# PROBLEM REQUIREMENTS
Say how many of the lines below include the word "intros". Only the number should be given.

Collected data entries:

(* ===== verification/BrokerRuns.v ===== *)
(** * Tasks along a run and across a restart

    What one critical section, and what a restart of the broker, does to every
    task that was there before, in terms of the life cycle of [BrokerReach]. *)
From stdpp Require Import prelude gmap strings sorting.
From S2P Require Import Prelude RustStd Model Validation Durability BrokerState BrokerDurable BrokerMaintain BrokerOps.
From S2P Require Import BrokerInv BrokerPrim BrokerTrans BrokerImage BrokerRecover BrokerRestore BrokerWorld BrokerUpkeep.
From S2P Require Import BrokerMaintained BrokerSpec BrokerDelivery BrokerRegistry BrokerStart.
From S2P Require Import BrokerReach.

Section evolution.
Context `{JsonNumber} {serde : SerdeJson} {P : Type} {persistence : BrokerPersistence P}.
Context {spec : PersistenceSpec P}.
Implicit Types (w : World P) (st : State) (t : TaskRecord).

Definition newborn t : Prop := durable_state t = Queued ∧ state_version t = 1%Z.

(** Every task moves along its life cycle, or its retention is over and it is
    deleted (its identifier may then be used again); a new task starts in the
    queue. *)
Record evolved (now : Z) st st' : Prop := {
  ev_old : ∀ id t, tasks st !! id = Some t →
    (∃ t', tasks st' !! id = Some t' ∧ rtc row_step (image id t) (image id t')) ∨
    (overdue now t = true ∧ ∀ t', tasks st' !! id = Some t' → newborn t');
  ev_new : ∀ id t', tasks st' !! id = Some t' → tasks st !! id = None → newborn t';
}.

Lemma evolved_same now st st' : tasks st' = tasks st → evolved now st st'.
Proof.
  intros Heq. split; intros id t; rewrite Heq; [|congruence].
  intros Ht. left. exists t. split; [done|apply rtc_refl].
Qed.

Lemma evolved_upkeep now st st1 st' expired :
  Core st → (∀ id, tasks st1 !! id = tasks st !! id ≫= upkeep now expired) →
  moved now st1 st' → evolved now st st'.
Proof.
  intros HC Hup [Mold Mnew]. split.
  - intros id t Ht. specialize (Hup id). rewrite Ht in Hup. simpl in Hup.
    destruct (upkeep now expired t) as [t1|] eqn:Ht1.
    + destruct (Mold id t1 Hup) as (t' & Ht' & Hs' & _). left. exists t'. split; [done|].
      etrans; [|exact Hs']. eapply upkeep_moves; [by apply HC|done].
    + right. split; [|intros t' Ht'; by eapply Mnew].
      unfold upkeep in Ht1. by destruct (overdue now t).
  - intros id t' Ht' Hnone. eapply Mnew; [done|]. by rewrite Hup, Hnone.
Qed.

# RESPONSE
6